Y al fin llegaste a la montaña, a esa imponente montaña de Uno mismo. Te

armaste de lo necesario antes de subir, y ya en la subida advertiste que lo

realmente necesario era muchísimo menos, y así fue como comprendiste el

sentido de ese prescindir que te ha traído hasta aquí, a través de la noche y de

todas tus tormentas, siempre consciente, siempre atento a las maravillosas

pequeñeces de la Naturaleza, esas manifestaciones calmas de un Universo que no

es posible razonar pero sí comprender en la paz última de un espíritu que ha

llegado a esta cumbre inspiradora, de cielo azul profundo y visión interminable.

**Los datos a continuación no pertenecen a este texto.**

Lemma louvain_rounds_spec rounds graph resolution label_keys order s :
  (∀ i, i ∈ order → (i < length (wg_nodes graph))%nat) → louvain_reachable graph resolution label_keys s →
  let '(s', units) := louvain_rounds rounds graph resolution label_keys order s in
  louvain_reachable graph resolution label_keys s' ∧ (units <= rounds)%nat.
Proof.
  intros Horder. revert s. induction rounds as [|rounds IH]; intros s Hs; simpl; [done|].
  assert (Hf : ∀ l t, (∀ i, i ∈ l → (i < length (wg_nodes graph))%nat) → louvain_reachable graph resolution label_keys t.1 →
    louvain_reachable graph resolution label_keys (foldl (louvain_step graph resolution label_keys) t l).1).
  { induction l as [|i l IHl]; intros [t changed] Hl Ht; simpl; [done|]. apply IHl; [intros; apply Hl; by right|].
    apply reachable_step; [done|]. apply Hl. by left. }
  specialize (Hf order (s, false) Horder Hs). destruct (foldl _ _ _) as [s1 changed]. cbn [fst] in Hf.
  destruct changed; [|split; [done|lia]]. specialize (IH s1 Hf). destruct (louvain_rounds _ _ _ _ _ s1) as [s2 units].
  destruct IH. split; [done|lia].
Qed.

Lemma seeded_order_range graph seed i : i ∈ seeded_node_order graph seed → (i < length (wg_nodes graph))%nat.
Proof. unfold seeded_node_order. rewrite sort_by_elem_of, elem_of_seq. lia. Qed.
End clusterings.

(** ** The analysis *)
Section analysis.
Context `{Blake3, TextTables}.
Context (nodes : list Node) (edges : list Edge) (config : CommunityConfig) (weights : list f64) (selected : gset NodeId).
Local Notation graph := (build_graph nodes edges config weights selected).

Lemma reachable_consistent resolution label_keys s :
  valid_inputs nodes edges weights → louvain_reachable graph resolution label_keys s → louvain_consistent graph s.
Proof using.
  intros Hv. induction 1 as [|s changed node _ IH Hnode]; [apply louvain_start_consistent|].
  apply louvain_step_consistent; [|done..]. intros j w. by eapply neighbors_range.
Qed.
(* ===== verification/Search.v ===== *)
(** * Ranked search ([crates/code-system-graph-core/src/query.rs])

    Deterministic ranked search over the nodes of a graph. The Unicode tables
    behind [char::to_lowercase] and [char::is_alphanumeric] are a parameter. *)
From stdpp Require Import base gmap sets list strings sorting.
From S2P Require Import Prelude RustOrd RustFloat FloatMono RustStr Model Query.

Definition MAX_SEARCH_RESULTS : N := 100.
Definition MAX_SEARCH_OFFSET : N := 1000000.

(** Characters are code points with their bytes. *)
Class CharTables := {
  to_lowercase : N * string → list (N * string);
  is_alphanumeric : N → bool;
}.

Record SearchFilters := {
  sf_node_kinds : list NodeKind;
  sf_repo_ids : list RepoId;
  sf_workspace_nodes : list NodeId;
  sf_service_ids : list NodeId;
  sf_community_ids : list CommunityId;
}.

Record SearchRequest := {
  sr_query : string;
  sr_filters : SearchFilters;
  sr_fts_scores : gmap NodeId f64;
  sr_centrality_scores : gmap NodeId f64;
  sr_service_memberships : gmap NodeId (list NodeId);
  sr_community_memberships : gmap NodeId (list CommunityId);
  sr_evidence : gmap NodeId (list Evidence);
  sr_freshness : gmap RepoId RepoFreshnessState;
  sr_offset : N;
  sr_limit : N;
}.

Record SearchExplanation := {
  se_matched_fields : list string;
  se_exact_score : f64;
  se_prefix_score : f64;
  se_suffix_score : f64;
  se_fts_score : f64;
  se_type_score : f64;
  se_scope_score : f64;
  se_centrality_score : f64;
  se_community_score : f64;
  se_evidence_score : f64;
  se_freshness_penalty : f64;
}.

Record SearchHit := { sh_node : Node; sh_score : f64; sh_explanation : SearchExplanation }.

Record SearchCoverage := {
  sc_input_nodes : N;
  sc_eligible_nodes : N;
  sc_matched_nodes : N;
  sc_fts_scored_nodes : N;
  sc_freshness_unknown_repositories : list RepoId;
  sc_gaps : list string;
}.

Record AgentNextAction := { na_tool : string; na_arguments : gmap string string; na_rationale : string }.

Record SearchReport := {
  srp_hits : list SearchHit;
  srp_total_matches : N;
  srp_offset : N;
  srp_limit : N;
  srp_truncated : bool;
  srp_coverage : SearchCoverage;
  srp_next_actions : list AgentNextAction;
  srp_link_gaps : list HttpLinkGap;
}.

Inductive FtsSearchState := Fts_Unavailable | Fts_Executed | Fts_Failed.
#[export] Instance FtsSearchState_eq_dec : EqDecision FtsSearchState.
Proof. solve_decision. Defined.

(** [n / d] as the nearest [f64] of a decimal literal. *)
Definition f64_dec (n d : Z) : f64 := f64_div (f64_lit n 0) (f64_lit d 0).

(** ** Text *)
Fixpoint normalize_loop `{CharTables} (result : string) (separator_pending : bool) (characters : list (N * string)) : string :=
  match characters with
  | [] => result
  | (c, bytes) :: rest =>
      if is_alphanumeric c then
        let result := if separator_pending && negb (String.eqb result "") then result +:+ " " else result in
        normalize_loop (result +:+ bytes) false rest
      else normalize_loop result true rest
  end.

Definition normalize `{CharTables} (value : string) : string :=
  normalize_loop "" false (flat_map to_lowercase (chars value)).

Definition node_kind_name (kind : NodeKind) : string :=
  match kind with
  | NK_Repository => "repository" | NK_Service => "service" | NK_Package => "package" | NK_Artifact => "artifact"
  | NK_SymbolRef => "symbol ref" | NK_TestCase => "test case" | NK_HttpOperation => "http operation"
  | NK_GraphqlOperation => "graphql operation" | NK_RpcMethod => "rpc method" | NK_EventChannel => "event channel"
  | NK_EventSchema => "event schema" | NK_Database => "database" | NK_DatabaseTable => "database table"
  | NK_DatabaseColumn => "database column" | NK_ConfigKey => "config key" | NK_Deployment => "deployment"
  | NK_Document => "document" | NK_Adr => "adr" | NK_Owner => "owner" | NK_ChangeSet => "change set"
  | NK_PullRequest => "pull request" | NK_Community => "community"
  end.

(** ** Validation *)
Definition check_score (signal : string) (u : unit) (entry : NodeId * f64) : result QueryError unit :=
  if negb (f_is_finite entry.2) || f_lt entry.2 f_zero then Err (InvalidScore signal entry.1) else Ok tt.

Definition validate_score_map (scores : gmap NodeId f64) (signal : string) : result QueryError unit :=
  try_fold (check_score signal) tt (btree_entries scores).

Definition check_evidence (u : unit) (entry : NodeId * list Evidence) : result QueryError unit :=
  if existsb (λ item, negb (f32_in_unit (ev_confidence item))) entry.2
  then Err (InvalidScore "evidence confidence" entry.1) else Ok tt.

Definition validate_search (nodes : list Node) (request : SearchRequest) (normalized_query : string) : result QueryError unit :=
  if String.eqb normalized_query "" then Err EmptyQuery
  else if ((sr_limit request =? 0) || (MAX_SEARCH_RESULTS <? sr_limit request) || (MAX_SEARCH_OFFSET <? sr_offset request))%N
  then Err InvalidPagination
  else
    let? _ := distinct_nodes nodes in
    check? validate_score_map (sr_fts_scores request) "full-text" in
    check? validate_score_map (sr_centrality_scores request) "centrality" in
    try_fold check_evidence tt (btree_entries (sr_evidence request)).

(** ** Filters *)
Definition membership_matches (memberships : option (list string)) (required : list string) : bool :=
  is_empty_list required || is_some_and memberships (λ values, existsb (λ r, bool_decide (r ∈ values)) required).

Definition matches_search_filters (node : Node) (request : SearchRequest) : bool :=
  let filters := sr_filters request in
  if negb (is_empty_list (sf_node_kinds filters)) && negb (bool_decide (node_kind node ∈ sf_node_kinds filters)) then false
  else if negb (is_empty_list (sf_repo_ids filters))
          && is_none_or (node_repo_id node) (λ repo, negb (bool_decide (repo ∈ sf_repo_ids filters))) then false
  else if negb (is_empty_list (sf_workspace_nodes filters)) && negb (bool_decide (node_id node ∈ sf_workspace_nodes filters))
  then false
  else if negb (membership_matches (sr_service_memberships request !! node_id node) (sf_service_ids filters)) then false
  else membership_matches (sr_community_memberships request !! node_id node) (sf_community_ids filters).

(** ** Scores *)
Definition lexical_explanation (query stable_key label kind : string) : SearchExplanation :=
  let exact := String.eqb stable_key query || String.eqb label query in
  let prefix := negb exact && (starts_with query stable_key || starts_with query label) in
  let suffix := negb exact && (ends_with query stable_key || ends_with query label) in
  {| se_matched_fields :=
       (if String.eqb stable_key query then ["stable_key_exact"] else [])
       ++ (if String.eqb label query then ["label_exact"] else [])
       ++ (if prefix then ["normalized_prefix"] else [])
       ++ (if suffix then ["normalized_suffix"] else [])
       ++ (if String.eqb kind query then ["node_kind"] else []);
     se_exact_score := if exact then f64_lit 4 0 else f_zero;
     se_prefix_score := if prefix then f64_dec 15 10 else f_zero;
     se_suffix_score := if suffix then f64_one else f_zero;
     se_fts_score := f_zero; se_type_score := f_zero; se_scope_score := f_zero; se_centrality_score := f_zero;
     se_community_score := f_zero; se_evidence_score := f_zero; se_freshness_penalty := f_zero |}.

Definition type_signal (query kind : string) : f64 :=
  if String.eqb kind query then f64_dec 5 10
  else if starts_with query kind || ends_with query kind then f64_dec 25 100 else f_zero.

Definition scope_signal (node : Node) (request : SearchRequest) : f64 :=
  let filters := sr_filters request in
  let score := f_zero in
  let score := if is_empty_list (sf_repo_ids filters) then score else f64_add score (f64_dec 15 100) in
  let score := if is_empty_list (sf_workspace_nodes filters) then score else f64_add score (f64_dec 1 10) in
  let score :=
    if negb (is_empty_list (sf_service_ids filters))
       && membership_matches (sr_service_memberships request !! node_id node) (sf_service_ids filters)
    then f64_add score (f64_dec 15 100) else score in
  f_min score (f64_dec 4 10).

Definition community_signal (node : Node) (request : SearchRequest) : f64 :=
  match sr_community_memberships request !! node_id node with
  | None => f_zero
  | Some memberships =>
      if is_empty_list (sf_community_ids (sr_filters request)) then
        if is_empty_list memberships then f_zero else f64_dec 1 10
      else if membership_matches (Some memberships) (sf_community_ids (sr_filters request)) then f64_dec 4 10 else f_zero
  end.

Definition evidence_signal (node : Node) (request : SearchRequest) : f64 :=
  match sr_evidence request !! node_id node with
  | None => f_zero
  | Some items =>
      if is_empty_list items then f_zero
      else
        let '(confidence_sum, denominator) :=
          foldl (λ acc item, (f64_add acc.1 (f64_from_f32 (ev_confidence item)), f64_add acc.2 f64_one)) (f_zero, f_zero) items in
        f64_mul (f_min (f64_div confidence_sum denominator) f64_one) (f64_dec 75 100)
  end.

Definition state_penalty (state : RepoFreshnessState) : f64 :=
  match state with
  | RF_Fresh => f_zero
  | RF_WorkingTreeChanged => f64_dec 5 100
  | RF_CommitsBehind => f64_dec 1 10
  | RF_ConfigChanged | RF_ExtractorChanged | RF_CodegraphPending => f64_dec 15 100
  | RF_Partial | RF_Unknown => f64_dec 2 10
  | RF_Corrupt => f64_dec 4 10
  | RF_Unavailable => f64_dec 5 10
  end.

Definition freshness_penalty (node : Node) (request : SearchRequest) (unknown : gset RepoId) : f64 * gset RepoId :=
  match node_repo_id node with
  | None => (f_zero, unknown)
  | Some repo =>
      match sr_freshness request !! repo with
      | None => (f64_dec 2 10, {[repo]} ∪ unknown)
      | Some state => (state_penalty state, unknown)
      end
  end.

Definition explanation_score (e : SearchExplanation) : f64 :=
  f64_sub
    (foldl f64_add (se_exact_score e)
       [se_prefix_score e; se_suffix_score e; se_fts_score e; se_type_score e; se_scope_score e;
        se_centrality_score e; se_community_score e; se_evidence_score e])
    (se_freshness_penalty e).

Desde arriba, todo es pequeño. Es como una lección natural que nos

permite darnos verdadera cuenta de lo reducida que es la visión de un hombre

inmerso en el ajetreo cotidiano del Gran Círculo. Las luces de la ciudad son como

luciérnagas abarrotadas alrededor de una piedrita negra; mínimas las fachadas de

los edificios, ínfimos los techos, ignoradas las ventanas abiertas de esas

habitaciones microscópicas donde acaso se estén gestando discusiones,

declaraciones de amor, soledades novatas, otras vidas, otros libros, alguna

inspiración también, en su pugna por vencer los ruidos y el cemento y los postes

de luz para fundirse con las alturas, estas sutiles alturas de la Verdad, como si la

montaña hubiera sido diseñada para que el hombre pueda percibir al menos la

continuidad del Universo que lo incluye, ese Universo de Uno y de todos, del que

se es inevitablemente parte cuando se está vivo, sin rumbo ni destino fijo.